EXERCISE GOAL
The answer must be every line from the entries below that includes "destruct".

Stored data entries
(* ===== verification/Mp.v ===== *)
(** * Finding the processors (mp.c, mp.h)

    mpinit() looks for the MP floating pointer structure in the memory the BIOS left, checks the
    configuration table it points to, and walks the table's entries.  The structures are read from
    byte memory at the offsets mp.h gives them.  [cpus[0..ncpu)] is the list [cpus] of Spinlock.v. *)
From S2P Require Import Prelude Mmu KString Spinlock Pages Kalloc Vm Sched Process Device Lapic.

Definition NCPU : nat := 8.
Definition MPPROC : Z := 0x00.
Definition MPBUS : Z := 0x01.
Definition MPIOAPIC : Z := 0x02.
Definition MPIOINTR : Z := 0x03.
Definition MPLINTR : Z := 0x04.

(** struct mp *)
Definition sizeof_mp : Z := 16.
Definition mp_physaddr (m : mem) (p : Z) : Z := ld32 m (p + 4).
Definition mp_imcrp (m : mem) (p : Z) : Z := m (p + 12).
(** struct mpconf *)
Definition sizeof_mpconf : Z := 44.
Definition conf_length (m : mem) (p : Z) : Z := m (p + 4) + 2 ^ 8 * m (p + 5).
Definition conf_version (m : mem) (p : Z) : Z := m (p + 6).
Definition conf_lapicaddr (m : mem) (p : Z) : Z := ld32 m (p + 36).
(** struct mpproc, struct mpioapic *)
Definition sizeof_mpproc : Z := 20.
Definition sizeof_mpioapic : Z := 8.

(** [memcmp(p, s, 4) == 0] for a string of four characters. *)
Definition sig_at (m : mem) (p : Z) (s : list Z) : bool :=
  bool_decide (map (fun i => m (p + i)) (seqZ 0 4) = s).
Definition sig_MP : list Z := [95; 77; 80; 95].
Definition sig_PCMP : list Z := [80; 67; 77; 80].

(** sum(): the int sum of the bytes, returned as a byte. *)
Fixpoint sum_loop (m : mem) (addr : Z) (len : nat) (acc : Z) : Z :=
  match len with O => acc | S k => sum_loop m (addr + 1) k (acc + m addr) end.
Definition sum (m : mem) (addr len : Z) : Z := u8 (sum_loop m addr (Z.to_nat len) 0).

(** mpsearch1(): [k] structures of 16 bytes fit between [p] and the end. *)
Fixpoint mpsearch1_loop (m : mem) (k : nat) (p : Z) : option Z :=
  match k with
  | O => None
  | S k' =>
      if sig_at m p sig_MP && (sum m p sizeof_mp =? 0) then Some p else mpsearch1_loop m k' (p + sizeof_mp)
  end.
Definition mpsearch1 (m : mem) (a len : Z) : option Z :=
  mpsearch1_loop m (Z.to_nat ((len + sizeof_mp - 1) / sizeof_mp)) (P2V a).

---

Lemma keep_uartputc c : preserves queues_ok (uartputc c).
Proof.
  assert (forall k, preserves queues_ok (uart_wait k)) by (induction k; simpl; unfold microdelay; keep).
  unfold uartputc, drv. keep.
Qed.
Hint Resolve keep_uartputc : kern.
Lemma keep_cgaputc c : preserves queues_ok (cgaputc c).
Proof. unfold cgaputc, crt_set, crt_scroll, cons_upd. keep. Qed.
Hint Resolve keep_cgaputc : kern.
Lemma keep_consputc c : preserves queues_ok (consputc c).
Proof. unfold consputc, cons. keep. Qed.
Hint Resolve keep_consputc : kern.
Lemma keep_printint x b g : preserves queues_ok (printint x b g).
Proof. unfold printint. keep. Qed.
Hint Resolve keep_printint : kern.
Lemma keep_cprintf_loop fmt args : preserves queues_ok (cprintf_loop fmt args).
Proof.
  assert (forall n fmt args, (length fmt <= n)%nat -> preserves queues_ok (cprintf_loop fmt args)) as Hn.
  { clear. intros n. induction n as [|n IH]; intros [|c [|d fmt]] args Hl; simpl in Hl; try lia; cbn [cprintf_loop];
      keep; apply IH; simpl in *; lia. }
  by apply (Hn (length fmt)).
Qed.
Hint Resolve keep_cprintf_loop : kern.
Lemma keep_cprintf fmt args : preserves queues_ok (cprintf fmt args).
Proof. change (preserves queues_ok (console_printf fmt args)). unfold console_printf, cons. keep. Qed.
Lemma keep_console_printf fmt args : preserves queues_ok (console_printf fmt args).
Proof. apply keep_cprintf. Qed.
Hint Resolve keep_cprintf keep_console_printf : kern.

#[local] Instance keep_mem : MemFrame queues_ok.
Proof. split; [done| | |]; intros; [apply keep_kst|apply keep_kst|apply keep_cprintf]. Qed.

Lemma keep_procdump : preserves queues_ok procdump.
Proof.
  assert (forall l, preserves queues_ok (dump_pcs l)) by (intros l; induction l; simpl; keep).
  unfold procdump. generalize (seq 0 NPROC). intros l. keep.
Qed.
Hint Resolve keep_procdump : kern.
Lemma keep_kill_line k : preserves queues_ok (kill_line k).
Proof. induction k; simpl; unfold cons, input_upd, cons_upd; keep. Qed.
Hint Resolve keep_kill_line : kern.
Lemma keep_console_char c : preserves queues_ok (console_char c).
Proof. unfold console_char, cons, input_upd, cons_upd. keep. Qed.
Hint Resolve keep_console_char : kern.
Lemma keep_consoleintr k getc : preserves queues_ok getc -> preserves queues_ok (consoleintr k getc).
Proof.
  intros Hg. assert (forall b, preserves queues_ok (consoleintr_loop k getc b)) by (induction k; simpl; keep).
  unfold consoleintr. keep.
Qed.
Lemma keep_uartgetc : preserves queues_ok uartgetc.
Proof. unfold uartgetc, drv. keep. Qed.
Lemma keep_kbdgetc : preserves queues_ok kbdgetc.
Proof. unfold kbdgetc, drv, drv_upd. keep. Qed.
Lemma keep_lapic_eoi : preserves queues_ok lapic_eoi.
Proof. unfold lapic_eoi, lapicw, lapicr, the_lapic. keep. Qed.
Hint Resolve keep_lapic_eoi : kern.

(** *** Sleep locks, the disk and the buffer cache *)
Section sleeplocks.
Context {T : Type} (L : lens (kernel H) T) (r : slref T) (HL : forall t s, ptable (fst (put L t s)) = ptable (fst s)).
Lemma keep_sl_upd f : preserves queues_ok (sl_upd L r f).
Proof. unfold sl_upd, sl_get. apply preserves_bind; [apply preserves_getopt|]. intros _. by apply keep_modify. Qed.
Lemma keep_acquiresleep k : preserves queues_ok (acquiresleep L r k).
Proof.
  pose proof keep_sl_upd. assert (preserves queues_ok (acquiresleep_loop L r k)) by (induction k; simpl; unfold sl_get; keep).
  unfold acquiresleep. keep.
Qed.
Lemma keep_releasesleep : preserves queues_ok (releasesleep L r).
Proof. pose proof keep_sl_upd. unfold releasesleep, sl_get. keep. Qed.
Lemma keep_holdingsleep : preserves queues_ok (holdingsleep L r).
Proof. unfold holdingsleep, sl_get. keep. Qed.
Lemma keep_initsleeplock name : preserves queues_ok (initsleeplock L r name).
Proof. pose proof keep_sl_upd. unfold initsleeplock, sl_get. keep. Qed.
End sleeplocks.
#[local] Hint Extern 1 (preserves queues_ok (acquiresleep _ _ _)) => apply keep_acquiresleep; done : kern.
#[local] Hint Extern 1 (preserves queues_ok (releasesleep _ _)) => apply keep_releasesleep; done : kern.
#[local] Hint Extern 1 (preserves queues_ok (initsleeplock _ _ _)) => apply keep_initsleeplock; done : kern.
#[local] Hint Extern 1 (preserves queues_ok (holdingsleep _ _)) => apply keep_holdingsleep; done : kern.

...

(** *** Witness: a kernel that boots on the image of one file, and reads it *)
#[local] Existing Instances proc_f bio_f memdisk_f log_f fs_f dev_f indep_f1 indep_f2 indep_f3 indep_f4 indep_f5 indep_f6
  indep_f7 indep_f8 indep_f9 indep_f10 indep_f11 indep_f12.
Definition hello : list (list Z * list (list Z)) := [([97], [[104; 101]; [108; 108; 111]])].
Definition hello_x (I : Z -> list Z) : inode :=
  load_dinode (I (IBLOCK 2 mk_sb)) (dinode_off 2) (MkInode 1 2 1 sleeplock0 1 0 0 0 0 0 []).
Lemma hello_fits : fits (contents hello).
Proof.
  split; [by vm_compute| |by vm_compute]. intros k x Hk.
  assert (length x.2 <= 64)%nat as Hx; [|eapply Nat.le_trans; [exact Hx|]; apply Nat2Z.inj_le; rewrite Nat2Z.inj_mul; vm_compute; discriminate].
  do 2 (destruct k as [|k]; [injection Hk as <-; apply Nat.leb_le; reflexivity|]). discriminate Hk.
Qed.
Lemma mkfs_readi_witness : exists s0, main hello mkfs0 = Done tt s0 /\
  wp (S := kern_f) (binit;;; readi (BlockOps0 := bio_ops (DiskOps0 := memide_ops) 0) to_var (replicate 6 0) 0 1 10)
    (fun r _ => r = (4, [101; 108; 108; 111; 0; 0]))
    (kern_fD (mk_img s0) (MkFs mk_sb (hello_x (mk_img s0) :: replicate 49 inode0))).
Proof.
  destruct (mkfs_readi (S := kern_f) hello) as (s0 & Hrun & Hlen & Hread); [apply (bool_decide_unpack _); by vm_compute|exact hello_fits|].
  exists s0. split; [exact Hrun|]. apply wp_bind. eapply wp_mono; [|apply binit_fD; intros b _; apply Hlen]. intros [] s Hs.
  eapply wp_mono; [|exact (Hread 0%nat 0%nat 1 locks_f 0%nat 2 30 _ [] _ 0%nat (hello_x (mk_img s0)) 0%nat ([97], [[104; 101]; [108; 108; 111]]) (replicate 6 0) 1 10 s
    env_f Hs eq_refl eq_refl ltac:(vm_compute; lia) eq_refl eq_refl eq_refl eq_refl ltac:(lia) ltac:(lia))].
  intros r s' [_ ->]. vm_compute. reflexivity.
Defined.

SOLUTION FOR THIS TASK
  do 2 (destruct k as [|k]; [injection Hk as <-; apply Nat.leb_le; reflexivity|]). discriminate Hk.
  destruct (mkfs_readi (S := kern_f) hello) as (s0 & Hrun & Hlen & Hread); [apply (bool_decide_unpack _); by vm_compute|exact hello_fits|].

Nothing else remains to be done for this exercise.